Exercise description: Look through the records, and whenever a line includes the word "hits", copy it.
Top of Stored data
Lemma bytes_key_inj x y : bytes_key x = bytes_key y → x = y.
Proof. intros E. rewrite <-(String.list_byte_of_string_of_list_byte x), <-(String.list_byte_of_string_of_list_byte y). unfold bytes_key in E. by rewrite E. Qed.

Lemma member_keys_NoDup ms : NoDup (mb_ID <$> ms) → NoDup (member_key <$> ms).
Proof.
  intros H. replace (member_key <$> ms) with (bytes_key <$> (mb_ID <$> ms)) by (by rewrite <-list_fmap_compose).
  apply NoDup_fmap_2_strong; [|done]. intros x y _ _. apply bytes_key_inj.
Qed.

(** ... and does not depend on that order. *)
Lemma sortMembers_canonical ms ms' : NoDup (mb_ID <$> ms) → ms ≡ₚ ms' → sortMembers ms = sortMembers ms'.
Proof.
  intros Hnd Hp. apply (sorted_unique member_key); [| |apply sort_by_sorted..].
  - apply member_keys_NoDup. by rewrite sortMembers_perm.
  - by rewrite !sortMembers_perm.
Qed.

(** *** Enrolment and revocation as operations on a finite map *)

Section sets.
Context `{Hsha : Sha256}.
Implicit Types (a : Auth) (m : Member) (id pub : bytes).

Definition auth_map a : gmap bytes Member := list_to_map ((λ m, (mb_ID m, m)) <$> au_Members a).

(** Every device is listed once, under the ID derived from its key. *)
Record wf_auth a : Prop := {
  wa_nodup : NoDup (mb_ID <$> au_Members a);
  wa_derived : Forall (λ m, mb_ID m = NewID (mb_Pub m)) (au_Members a);
}.

Lemma derived_spec ms : derived ms = true ↔ Forall (λ m, mb_ID m = NewID (mb_Pub m)) ms.
Proof.
  induction ms as [|m ms IH]; cbn [derived]; [by split; [constructor|]|]. rewrite Forall_cons.
  case_decide as H; [split; [done|by intros [? _]]|]. rewrite IH. by intuition.
Qed.

Lemma fst_ids ms : ((λ m, (mb_ID m, m)) <$> ms).*1 = mb_ID <$> ms.
Proof. by rewrite <-list_fmap_compose. Qed.

Lemma auth_map_Some a id m : wf_auth a → auth_map a !! id = Some m ↔ m ∈ au_Members a ∧ mb_ID m = id.
Proof.
  intros [Hnd _]. unfold auth_map. rewrite <-elem_of_list_to_map by (by rewrite fst_ids).
  rewrite list_elem_of_fmap. split.
  - by intros (m' & [= -> ->] & Hm).
  - intros [Hm <-]. by exists m.
Qed.

Lemma Authorized_spec a id : Authorized a id = true ↔ id ∈ mb_ID <$> au_Members a.
Proof.
  unfold Authorized. rewrite existsb_exists, list_elem_of_fmap. split.
  - intros (m & Hm & E%bool_decide_eq_true). exists m. by rewrite list_elem_of_In.
  - intros (m & -> & Hm). exists m. rewrite <-list_elem_of_In. by rewrite bool_decide_true.
Qed.

Lemma Authorized_map a id : Authorized a id = bool_decide (is_Some (auth_map a !! id)).
Proof.
  apply eq_bool_prop_intro. rewrite !Is_true_true, bool_decide_eq_true, Authorized_spec. unfold auth_map.
  destruct (list_to_map _ !! id) as [m|] eqn:E.
  - apply elem_of_list_to_map_2, list_elem_of_fmap in E as (m' & [= -> ->] & Hm). split; [by eauto|].
    intros _. apply list_elem_of_fmap. by exists m'.
  - apply not_elem_of_list_to_map in E. rewrite fst_ids in E. split; [done|by intros [? ?]].
Qed.

(** Two well-formed records with the same members have the same map. *)
Lemma auth_map_perm a a' : wf_auth a → au_Members a ≡ₚ au_Members a' → auth_map a = auth_map a'.
Proof.
  intros [Hnd _] Hp. unfold auth_map. apply list_to_map_proper; [by rewrite fst_ids|]. by rewrite Hp.
Qed.

Lemma With_spec a pub label : wf_auth a →
  match auth_map a !! NewID pub with
  | Some _ => With a pub label = Err (DAlready (NewID pub))
  | None => ∃ a', With a pub label = Ok a' ∧ wf_auth a' ∧ au_Seq a' = u64 (au_Seq a + 1) ∧
      auth_map a' = <[NewID pub := mkMember (NewID pub) pub label (u64 (au_Seq a + 1))]> (auth_map a) ∧
      StronglySorted (key_le member_key) (au_Members a') ∧ Recipients a' ≡ₚ pub :: Recipients a
  end.
Proof.
  intros Hwf. pose proof Hwf as [Hnd Hd]. unfold With. rewrite Authorized_map.
  destruct (auth_map a !! NewID pub) as [m|] eqn:E.
  { rewrite bool_decide_true by eauto. done. }
  rewrite bool_decide_false by (by intros [? ?]). set (m := mkMember _ _ _ _).
  set (a' := mkAuth _ _ _ []). exists a'.
  assert (au_Members a' ≡ₚ m :: au_Members a) as Hp.
  { unfold a'; cbn [au_Members]. rewrite sortMembers_perm. by rewrite Permutation_app_comm. }
  assert (NewID pub ∉ mb_ID <$> au_Members a) as Hn.
  { unfold auth_map in E. apply not_elem_of_list_to_map in E. by rewrite fst_ids in E. }
  assert (wf_auth a') as Hwf'.
  { split.
    - rewrite Hp. cbn [fmap list_fmap]. by apply NoDup_cons.
    - rewrite Hp. by apply Forall_cons. }
  split; [done|]. split; [done|]. split; [done|]. split; [|split].
  - rewrite (auth_map_perm a' (mkAuth [] 0 (m :: au_Members a) [])) by done. done.
  - apply sort_by_sorted.
  - unfold Recipients. rewrite Hp. done.
Qed.

Lemma Without_spec a id : wf_auth a →
  match auth_map a !! id with
  | None => Without a id = Err (DNotAuthorized id)
  | Some _ => ∃ a', Without a id = Ok a' ∧ wf_auth a' ∧ au_Seq a' = u64 (au_Seq a + 1) ∧
      auth_map a' = delete id (auth_map a) ∧
      ∀ pub, pub ∈ Recipients a' ↔ pub ∈ Recipients a ∧ NewID pub ≠ id
  end.
Proof.
  intros Hwf. pose proof Hwf as [Hnd Hd]. unfold Without. rewrite Authorized_map.
  destruct (auth_map a !! id) as [m|] eqn:E.
  2:{ rewrite bool_decide_false by (by intros [? ?]). done. }
  rewrite bool_decide_true by eauto. cbn [negb]. set (a' := mkAuth _ _ _ []). exists a'.
  assert (∀ m', m' ∈ au_Members a' ↔ m' ∈ au_Members a ∧ mb_ID m' ≠ id) as Hin.
  { intros m'. unfold a'; cbn [au_Members]. rewrite elem_of_List_filter, negb_true_iff, bool_decide_eq_false. done. }
  assert (wf_auth a') as Hwf'.
  { split.
    - unfold a'; cbn [au_Members]. clear -Hnd. induction (au_Members a) as [|x l IH]; [constructor|].
      cbn [fmap list_fmap] in Hnd. apply NoDup_cons in Hnd as [Hx Hl]. cbn [List.filter].
      destruct (negb _); [|by apply IH]. cbn [fmap list_fmap]. apply NoDup_cons. split; [|by apply IH].
      intros (y & Ey & Hy)%list_elem_of_fmap. apply Hx. apply list_elem_of_fmap. exists y. split; [done|].
      by apply elem_of_List_filter in Hy as [? _].
    - apply Forall_forall. intros m' [Hm' _]%Hin. by rewrite Forall_forall in Hd; apply Hd. }
  split; [done|]. split; [done|]. split; [done|]. split.
  - apply map_eq. intros i. apply option_eq. intros m'. rewrite auth_map_Some by done. rewrite Hin.
    rewrite lookup_delete_Some, auth_map_Some by done. naive_solver.
  - intros pub. unfold Recipients. rewrite !list_elem_of_fmap. rewrite Forall_forall in Hd. setoid_rewrite Hin. split.
    + intros (m' & -> & Hm' & Hne). rewrite <-(Hd m') by done. eauto.
    + intros ((m' & -> & Hm') & Hne). rewrite <-(Hd m') in Hne by done. eauto.
Qed.

Lemma auth_Verify_derived `{Hed : Ed25519} signer a : Forall (λ m, mb_ID m = NewID (mb_Pub m)) (au_Members a) → auth_Verify (auth_Sign signer a) = true.
Proof.
  intros Hd. unfold auth_Verify, auth_Sign. cbn [au_Sig au_Members au_Owner].
  set (a0 := mkAuth (Public signer) (au_Seq a) (au_Members a) (au_Sig a)).
  assert (length (Sign signer (auth_signingPayload a0)) = SignatureSize) as Hl by apply ed_sign_length.
  assert (Verify (Public signer) (auth_signingPayload a0) (Sign signer (auth_signingPayload a0)) = true) as Hv
    by apply ed_verify_sign.
  rewrite (proj2 (derived_spec (au_Members a)) Hd).
  destruct (Sign signer (auth_signingPayload a0)) as [|x s] eqn:E; [done|]. exact Hv.
Qed.

Lemma auth_Verify_signed `{Hed : Ed25519} signer a : wf_auth a → auth_Verify (auth_Sign signer a) = true.
Proof. intros [_ Hd]. by apply auth_Verify_derived. Qed.
End sets.

(** *** Handles *)

(** The members a handle abbreviates. *)
Definition hits (a : Auth) (handle : string) : list Member :=
  List.filter (λ m, HasPrefix (Hex.EncodeToString (mb_ID m)) handle) (au_Members a).

Lemma resolve_loop_spec handle ms : ∀ mtch,
  resolve_loop handle mtch ms =
  match (match mtch with Some m => [m] | None => [] end) ++
        List.filter (λ m, HasPrefix (Hex.EncodeToString (mb_ID m)) handle) ms with
  | [] => Err (DNoMatch handle)
  | [m] => Ok m
  | _ => Err (DAmbiguous handle)
  end.
Proof.
  induction ms as [|m ms IH]; intros mtch; cbn [resolve_loop List.filter]; [by destruct mtch|].
  destruct (HasPrefix _ _); [|by rewrite IH]. destruct mtch as [m'|]; [done|]. by rewrite IH.
Qed.

Lemma normalize_digit (x : byte) s :
  normalizeHandle (String (Hex.digit (b2Z x / 16)) (String (Hex.digit (b2Z x mod 16)) s)) =
  String (Hex.digit (b2Z x / 16)) (String (Hex.digit (b2Z x mod 16)) (normalizeHandle s)).
Proof. by destruct x. Qed.

Lemma normalize_hex b : normalizeHandle (Hex.EncodeToString b) = Hex.EncodeToString b.
Proof. induction b as [|x b IH]; [done|]. cbn [Hex.EncodeToString]. by rewrite normalize_digit, IH. Qed.

Lemma hex_prefix b : ∀ b', length b = length b' →
  HasPrefix (Hex.EncodeToString b) (Hex.EncodeToString b') = true → b = b'.
Proof.
  unfold HasPrefix. induction b as [|x b IH]; intros [|x' b'] Hl E; try done.
  cbn [Hex.EncodeToString String.prefix] in E.
  destruct (ascii_dec _ _) as [E1|]; [|done]. destruct (ascii_dec _ _) as [E2|]; [|done].
  rewrite (IH b') by (done || by injection Hl). f_equal.
  pose proof (Hex.Decode_Encode [x]) as D. pose proof (Hex.Decode_Encode [x']) as D'.
  cbn [Hex.EncodeToString] in D, D'. rewrite E1, E2, D in D'. by injection D'.
Qed.

Lemma prefix_refl s : HasPrefix s s = true.
Proof. unfold HasPrefix. induction s as [|c s IH]; [done|]. cbn [String.prefix]. by destruct (ascii_dec c c). Qed.

Lemma filter_unique {A} (f : A → bool) (l : list A) x :
  NoDup l → x ∈ l → f x = true → (∀ y, y ∈ l → f y = true → y = x) → List.filter f l = [x].
Proof.
  intros Hnd. induction Hnd as [|y l Hy Hnd IH]; intros Hx Hf Hu; [by apply elem_of_nil in Hx|].
  cbn [List.filter]. destruct (f y) eqn:Ey.
  - assert (y = x) as -> by (apply Hu; [by left|done]). f_equal.
    destruct (List.filter f l) as [|z k] eqn:E; [done|]. exfalso.
    assert (z ∈ List.filter f l) as [Hz Hfz]%elem_of_List_filter by (rewrite E; by left).
    assert (z = x) as -> by (apply Hu; [by right|done]). done.
  - apply elem_of_cons in Hx as [->|Hx]; [congruence|]. apply IH; [done..|]. intros z Hz. apply Hu. by right.
Qed.

(** ** Claims *)

(** Resolving a handle: an empty handle (once normalized) is refused, a
    handle no member's hex ID starts with gives no match, one that several start
    with is ambiguous, and otherwise the one member is returned. The full hex ID
    of a listed device always resolves to that device. *)
Theorem resolve_unique `{Sha256} a handle :
  wf_auth a →
  Resolve_handle a handle =
    (if decide (normalizeHandle handle = "") then Err DEmptyHandle
     else match hits a (normalizeHandle handle) with
          | [] => Err (DNoMatch (normalizeHandle handle))
          | [m] => Ok m
          | _ => Err (DAmbiguous (normalizeHandle handle))
          end) ∧
  ∀ m, m ∈ au_Members a → Resolve_handle a (Hex.EncodeToString (mb_ID m)) = Ok m.
Proof.
  intros [Hnd Hd]. split; [unfold Resolve_handle; case_decide; [done|]; by rewrite resolve_loop_spec|].
  intros m Hm. unfold Resolve_handle. rewrite normalize_hex.
  rewrite Forall_forall in Hd. assert (∀ m, m ∈ au_Members a → length (mb_ID m) = 32%nat) as Hl.
  { intros m' Hm'. rewrite (Hd m' Hm'). apply Sum256_length. }
  rewrite decide_False; [|specialize (Hl m Hm); by destruct (mb_ID m)].
  rewrite resolve_loop_spec. cbn [app]. rewrite (filter_unique _ _ m); [done| |done|apply prefix_refl|].
  - by eapply NoDup_fmap_1.
  - intros y Hy E. apply hex_prefix in E; [|by rewrite !Hl].
    apply list_elem_of_lookup in Hm as [i Hi], Hy as [j Hj].
    assert (i = j) as ->; [|congruence]. apply (NoDup_lookup _ _ _ (mb_ID m) Hnd); rewrite list_lookup_fmap.
    + by rewrite Hi.
    + rewrite Hj. cbn. by rewrite E.
Qed.

(** Revoking a device, end to end: the record without the device has the next
    sequence number, keeps exactly the other devices and is well-formed; once
    signed it verifies; the companion sealed to its recipients is opened by every
    remaining device and not sealed to the revoked one, and a key that opens none
    of its seals gets ErrNoSealForKey. *)
Theorem device_revocation `{Sha256, Ed25519, AesGcm, MlKem, Json readCapJSON} a id signer rnd nonce root seq :
  wf_auth a → is_Some (auth_map a !! id) → Recipients a ≠ [] →
  (∀ i, ∃ n, nonce i = Some n ∧ length n = NonceSize) →
  Forall (λ pub, ∃ priv, PublicOf priv = Ok pub) (Recipients a) → cap_ok root → json_ok (cap_to_json root) →
  ∃ a', Without a id = Ok a' ∧ au_Seq a' = u64 (au_Seq a + 1) ∧ auth_map a' = delete id (auth_map a) ∧
    Authorized a' id = false ∧ wf_auth a' ∧ auth_Verify (auth_Sign signer a') = true ∧
    (∀ pub, pub ∈ Recipients a' ↔ pub ∈ Recipients a ∧ NewID pub ≠ id) ∧
    (Recipients a' ≠ [] →
     ∃ r, SealFullRootFor rnd nonce signer (Recipients a') root seq = Ok r ∧ full_Verify r = true ∧
      (∀ priv pub, PublicOf priv = Ok pub → pub ∈ Recipients a → NewID pub ≠ id →
        (∀ s c, s ∈ fr_Seals r → UnwrapCap priv s = Ok c → c = root) → full_Open priv r = Ok root) ∧
      (∀ priv, (∀ s, s ∈ fr_Seals r → is_ok (UnwrapCap priv s) = false) → full_Open priv r = Err ErrNoSealForKey)).
Proof.
  intros Hwf Hid _ Hn Hk Hc Hj. pose proof (Without_spec a id Hwf) as Hw. destruct Hid as [m Hm]. rewrite Hm in Hw.
  destruct Hw as (a' & Ew & Hwf' & Hs & Hmap & Hrec). exists a'. do 3 (split; [done|]).
  split. { rewrite Authorized_map, Hmap, lookup_delete_eq. by apply bool_decide_false; intros [? ?]. }
  split; [done|]. split; [by apply auth_Verify_signed|]. split; [done|]. intros Hne.
  destruct (fullroot_revocation rnd nonce signer (Recipients a') root seq Hne Hn) as (r & Es & Hv & _ & _ & _ & Ho & Hno & _).
  { rewrite Forall_forall in Hk |- *. intros pub [Hp _]%Hrec. by apply Hk. }
  { done. } { done. }
  exists r. split; [done|]. split; [done|]. split; [|exact Hno].
  intros priv pub Hp Hin Hne'. apply (Ho priv pub Hp). by apply Hrec.
Qed.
Bottom of Stored data
Exercise solution:
Definition hits (a : Auth) (handle : string) : list Member :=
     else match hits a (normalizeHandle handle) with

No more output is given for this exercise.